WANG YIWEI*
Coopération Chine-Europe au sein du G20
WANG YIWEI*
«La Chine doit apporter une plus grande contribution à l’humanité. » Ce vœu émis par le président Mao Zedong il y a 60 ans est devenu réalité. Le pays a par exemple contribué pour 70 % à la réduction de la pauvreté dans le monde et pour 30 % à la croissance économique mondiale depuis la crise financière de 2008. Aujourd’hui, il veut apporter sa pierre à l’édifice de la gouvernance mondiale : le Sommet du G20 qui se tient en septembre dans la ville chinoise de Hangzhou en est le meilleur témoignage.
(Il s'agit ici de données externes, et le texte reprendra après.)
(** X14. For an unsigned [TVal] of 32 bits or more (so that the difference
    [value - prev_] of [put] is a [TVal] and not a promoted [int]), values
    handed to a new delta-of-delta writer one by one with [put] are read back
    as long as they are at most [Step]: [put] writes a zero in the place of
    the least difference and then each difference, and a new reader with the
    same [prev_] returns the values by as many [next()] calls. *)
Theorem dd_put_roundtrip_within_step (T : IntType) (Step : nat) (iter : list Z)
    (prev : Z) (stream : Base128StreamWriter.t) :
  is_signed T = false -> 32 <= bits T <= 64 ->
  Base128StreamWriter.wf stream ->
  iter <> [] -> (length iter <= Step)%nat -> Z.of_nat Step < 2 ^ 31 ->
  Forall (fun v => 0 <= v < 2 ^ bits T) iter ->
  let bytes := varints (0 :: (DeltaStreamWriter.tput_loop T iter prev).1) in
  (Base128StreamWriter.pos_ stream + length bytes
     <= Base128StreamWriter.end_ stream)%nat ->
  let r := put_each iter (DeltaDeltaStreamWriter.mk (T:=T) prev 0) stream in
  r = (true,
       DeltaDeltaStreamWriter.mk (default prev (last iter)) (Z.of_nat (length iter)),
       Base128StreamWriter.mk
         (blit (Base128StreamWriter.mem stream) (Base128StreamWriter.pos_ stream) bytes)
         (Base128StreamWriter.begin_ stream) (Base128StreamWriter.end_ stream)
         (Base128StreamWriter.pos_ stream + length bytes)) /\
  forall (e : nat) (min0 : Z),
    (Base128StreamWriter.pos_ r.2 <= e)%nat ->
    dd_read_n Step T (length iter) (DeltaDeltaStreamReader.mk prev min0 0)
      (Base128StreamReader.mk (Base128StreamWriter.mem r.2)
         (Base128StreamWriter.pos_ stream) e) =
    Value (iter,
           DeltaDeltaStreamReader.mk (default prev (last iter)) 0
             (Z.of_nat (length iter)),
           Base128StreamReader.mk (Base128StreamWriter.mem r.2)
             (Base128StreamWriter.pos_ r.2) e).
Proof.
  intros Hu Hb32 Hwf Hne Hlen H31 Hr bytes Hroom r. pose proof Hwf as (Hbg & Hp & He).
  assert (Hb : 0 < bits T <= 64) by lia.
  set (ds := (DeltaStreamWriter.tput_loop T iter prev).1) in *.
  assert (E : r = (true,
       DeltaDeltaStreamWriter.mk (default prev (last iter)) (Z.of_nat (length iter)),
       Base128StreamWriter.mk
         (blit (Base128StreamWriter.mem stream) (Base128StreamWriter.pos_ stream) bytes)
         (Base128StreamWriter.begin_ stream) (Base128StreamWriter.end_ stream)
         (Base128StreamWriter.pos_ stream + length bytes))).
  { apply (dd_put_each_fresh T Hu Hb); try assumption; lia. }
  split; [exact E|]. rewrite E.
  cbn [snd Base128StreamWriter.mem Base128StreamWriter.pos_].
  intros e min0 Hroom'.
  assert (Hdl : length ds = length iter) by apply delta_loop_length.
  assert (Hdne : ds <> []).
  { intros E0. rewrite E0 in Hdl. destruct iter; [congruence|discriminate]. }
  assert (Hdr : Forall (fun d => 0 <= d < 2 ^ bits T) ds)
    by (apply delta_range_gen; assumption).
  assert (Hid : map (fun d => d - 0) ds = ds).
  { rewrite (map_ext _ id); [apply map_id|]. intros d. unfold id. lia. }
  pose proof (dd_read_run T Hu Hb Step
                (blit (Base128StreamWriter.mem stream) (Base128StreamWriter.pos_ stream)
                   bytes) e 0 0 ds prev min0 (Base128StreamWriter.pos_ stream)) as Hread.
  cbv zeta in Hread. rewrite Hid in Hread.
  change (varint 0 ++ varints ds) with bytes in Hread.
  rewrite Hdl in Hread. change (0 * Z.of_nat Step) with 0 in Hread.
  rewrite Z.add_0_l in Hread.
  assert (Hpow : 0 < 2 ^ bits T) by (apply Z.pow_pos_nonneg; lia).
  specialize (Hread ltac:(lia) Hdne ltac:(lia) ltac:(lia) ltac:(lia) Hdr
                ltac:(apply holds_blit; lia) ltac:(lia)).
  rewrite Hread. unfold ds. rewrite undelta_delta_gen by assumption. reflexivity.
Qed.
(** * Vinegere: Kasiski examination and Vigenere key recovery

    A shallow embedding of [kasiski.js] and [vigenere.js] (and of the bundled
    variant that carries both in one file), with the properties of the
    natural-language specification stated and settled against it.

    Conventions of the embedding.
    - A JavaScript string is a [string]; the texts are ASCII, and
      [toUpperCase] acts on the letters a-z.
    - A value that may be [undefined] is an [option]; [x || d] on strings is
      [orElse], on numbers [orElseNum] (the empty string and 0 are falsy).
    - An uncaught exception is the [Throw] outcome of [completion].
    - A JavaScript array with holes is a [list (option A)] ([JsArray]).
    - A JavaScript number that holds a count or an index is a [nat]; a score
      is a [num]: an exact rational, an infinity or NaN.  Rounding of doubles
      is not modelled. *)

From Stdlib Require Import ZArith NArith Arith List String Ascii Bool Lia.
From Stdlib Require Import QArith Qabs Permutation Sorted.
Import ListNotations.

Local Open Scope string_scope.
Local Open Scope nat_scope.

(** ** JavaScript strings *)

Module JsString.

(** [s.charAt(i)]: the one-character string at [i], or the empty string. *)
Definition charAt (s : string) (i : nat) : string :=
  match String.get i s with
  | Some a => String a EmptyString
  | None => EmptyString
  end.

(** The code unit of a character. *)
Definition code (a : ascii) : Z := Z.of_N (N_of_ascii a).

(** [String.fromCharCode(z)] for a code below 256. *)
Definition fromCharCode (z : Z) : string :=
  String (ascii_of_N (Z.to_N z)) EmptyString.

Definition upperChar (a : ascii) : ascii :=
  if (97 <=? code a)%Z && (code a <=? 122)%Z
  then ascii_of_N (Z.to_N (code a - 32))
  else a.

(** [s.toUpperCase()] on ASCII text. *)
Fixpoint toUpperCase (s : string) : string :=
  match s with
  | EmptyString => EmptyString
  | String a r => String (upperChar a) (toUpperCase r)
  end.

(** [s.substring(a, b)]: both ends clamped to the length, then ordered. *)
Definition substring (s : string) (a b : nat) : string :=
  let a' := Nat.min a (String.length s) in
  let b' := Nat.min b (String.length s) in
  String.substring (Nat.min a' b') (Nat.max a' b' - Nat.min a' b') s.

(** [s.indexOf(t, from)] by scanning; [None] stands for -1. *)
Fixpoint indexOfFrom (t s : string) (pos skip : nat) : option nat :=
  match skip with
  | S skip' =>
      match s with
      | EmptyString => if String.prefix t s then Some pos else None
      | String _ r => indexOfFrom t r (S pos) skip'
      end
  | O =>
      if String.prefix t s then Some pos
      else match s with
           | EmptyString => None
           | String _ r => indexOfFrom t r (S pos) O
           end
  end.

Definition indexOf (s t : string) (from : nat) : option nat :=
  indexOfFrom t s 0 from.

(** [x || d] for a string that may be undefined. *)
Definition orElse (v : option string) (d : string) : string :=
  match v with
  | Some s => if (s =? "")%string then d else s
  | None => d
  end.

(** The accumulation [for (i = 0; i < n; i++) acc += f(i)]. *)
Definition build (f : nat -> string) (n : nat) : string :=
  fold_left (fun acc i => acc ++ f i) (seq 0 n) "".

End JsString.

Import JsString.

(** ** vigenere.js: modular alphabet arithmetic *)

(** [s.match(/^[A-Z]$/)]: exactly one character, an upper-case letter. *)
Definition isUpper (a : ascii) : bool :=
  (65 <=? code a)%Z && (code a <=? 90)%Z.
L’Europe prend désormais en considération le rôle de la Chine et cherche à développer sa coopération avec ce pays dans le cadre du G20, afin que ce mécanisme revitalise à la fois la croissance et la gouvernance mondiales. Mais cela s’explique aussi par l’importance que l’Europe accorde au multilatéralisme. Désireuse de promouvoir la réforme du système international pour aller vers un mondeplus ouvert, plus inclusif, plus juste et plus raisonnable, elle soutient la participation au G20 des pays développés sur un pied d’égalité avec les économies émergentes. Par ailleurs, elle s’inspire de la sagesse chinoise et des solutions chinoises pour la gouvernance mondiale, puisque la Chine est la deuxième puissance économique mondiale, première parmi les émergents.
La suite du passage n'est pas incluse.